When programmatic advertising hit the mainstream, we called it a “brave new world” for players on all sides. As it turns out, the dystopian reference was valid.
“Programmatic has been extolled for its efficiency, but for the latest in our anonymous Confessions series, we talked to a skeptical digital industry vet who has helped build and manage tech stacks,” writes Ross Benes in Digiday. “The source said publisher-reported impressions are misleading, industry groups are self-interested and the supply chain continues to be maligned by bad incentives.”
In fact, the unidentified source flatly states his opinion in words you can’t misinterpret: “So much of it is a con. I have been in this forever, for almost 20 years, and I do know what is going on.
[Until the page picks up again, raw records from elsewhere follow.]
#[global] Instance plru_laws : ReplacementLaws Plru.t.
Proof.
  refine {| policy_wf := plru_wf |}.
  - intros n p e i Hwf Hi. destruct (plru_update_wf n p e i Hwf Hi) as (p' & E & Hwf'). eauto.
  - intros n cntlr blocks p e i p' e' Hwf Hlen H. cbn in H. unfold Plru.getReplacementIndex in H.
    destruct (first_invalid blocks) as [j|] eqn:Hf.
    + apply find_first_lt in Hf. rewrite Hlen in Hf. inv_ok.
      destruct (plru_update_wf n p e j Hwf Hf) as (p1 & E & Hwf1). rewrite E in Hv.
      inv_ok. done.
    + inv_ok. destruct (plru_victim_lt n p e Hwf) as (v' & Ev & Hv').
      rewrite Ev in Hv. inv_ok.
      destruct (plru_update_wf n p e v' Hwf Hv') as (p1 & E & Hwf1). rewrite E in Hv2.
      inv_ok. done.
Defined.

#[global] Instance plru_fills : FillsInvalid Plru.t.
Proof.
  constructor. intros n cntlr blocks p e i Hwf Hlen Hinv. cbn.
  unfold Plru.getReplacementIndex. rewrite Hinv.
  destruct (plru_update_wf n p e i Hwf) as (p1 & -> & _); [|cbn; eauto].
  apply find_first_lt in Hinv. lia.
Qed.

#[global] Instance plru_total : AlwaysReplaces Plru.t.
Proof.
  refine {| needs_cntlr := fun _ => false |}.
  intros n cntlr blocks p e Hwf Hn Hlen _ Hall. cbn. unfold Plru.getReplacementIndex.
  destruct (first_invalid blocks) as [j|] eqn:Hf.
  { destruct (plru_update_wf n p e j Hwf) as (p1 & -> & _); [|cbn; eauto].
    apply find_first_lt in Hf. lia. }
  destruct (plru_victim_lt n p e Hwf) as (v & -> & Hv). cbn [rbind].
  rewrite isValidReplacement_all by (done || lia). cbn [rbind rguard].
  destruct (plru_update_wf n p e v Hwf Hv) as (p1 & -> & _). cbn. eauto.
Defined.

(** * Round robin *)
Definition rr_wf (n : nat) (p : RoundRobin.t) (e : RepEnv) : Prop := (p < n)%nat.

Lemma rr_loop_sound fuel blocks p i p' :
  (p < length blocks)%nat -> RoundRobin.replacement_loop fuel blocks p = Some (Ok (i, p')) ->
  (i < length blocks)%nat /\ (p' < length blocks)%nat.
Proof.
  revert p. induction fuel as [|fuel IH]; intros p Hp; [discriminate|].
  cbn [RoundRobin.replacement_loop].
  assert (Hq : ((if p =? 0 then length blocks - 1 else p - 1) < length blocks)%nat)
    by (destruct (p =? 0)%nat; lia).
  destruct (isValidReplacement _ _) as [[]|]; [|by apply IH|done].
  intros [= <- <-]. done.
Qed.

(** The way left in [m_replacement_index] is the one that was checked. *)
Lemma rr_loop_result fuel blocks p i p' :
  RoundRobin.replacement_loop fuel blocks p = Some (Ok (i, p')) ->
  p' = (if (i =? 0) then length blocks - 1 else i - 1)%nat /\
  isValidReplacement blocks p' = Ok true.
Proof.
  revert p. induction fuel as [|fuel IH]; intros p; [discriminate|].
  cbn [RoundRobin.replacement_loop].
  destruct (isValidReplacement blocks (if (p =? 0)%nat then _ else _)) as [[]|] eqn:Hv;
    [|by apply IH|done].
  intros [= <- <-]. done.
Qed.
And I know that no one calls [BS] on [BS].”
Benes asked the source what was the most irritating aspect of the industry. “People buy traffic through ad networks and they run full-page prompts,” the source notes. “On these full-page prompts, underneath the window you’re on, they pop another window and it may or may not be visible. That window has an autoplay video player in it with the sound turned off. And that is one of the simplest way to rack up traffic.”
The source continues, “If you take the amount of traffic that is out there, and you look at the amount of traffic that is not parsed to Google, there is just not enough inventory in the world to back up all these impressions that publishers say they’re getting.”
He/she also notes the rampant payola, disguised as “rebates,” that are providing incentives for ad brokers to continue the charade.
We’ve known about the massive fraud in digital advertising; we’ve reported about it enough in past posts. But for many, it was all too easy to write the fraud off to the nefarious criminals, not the “legitimate” ad industry. This is a bit chilling.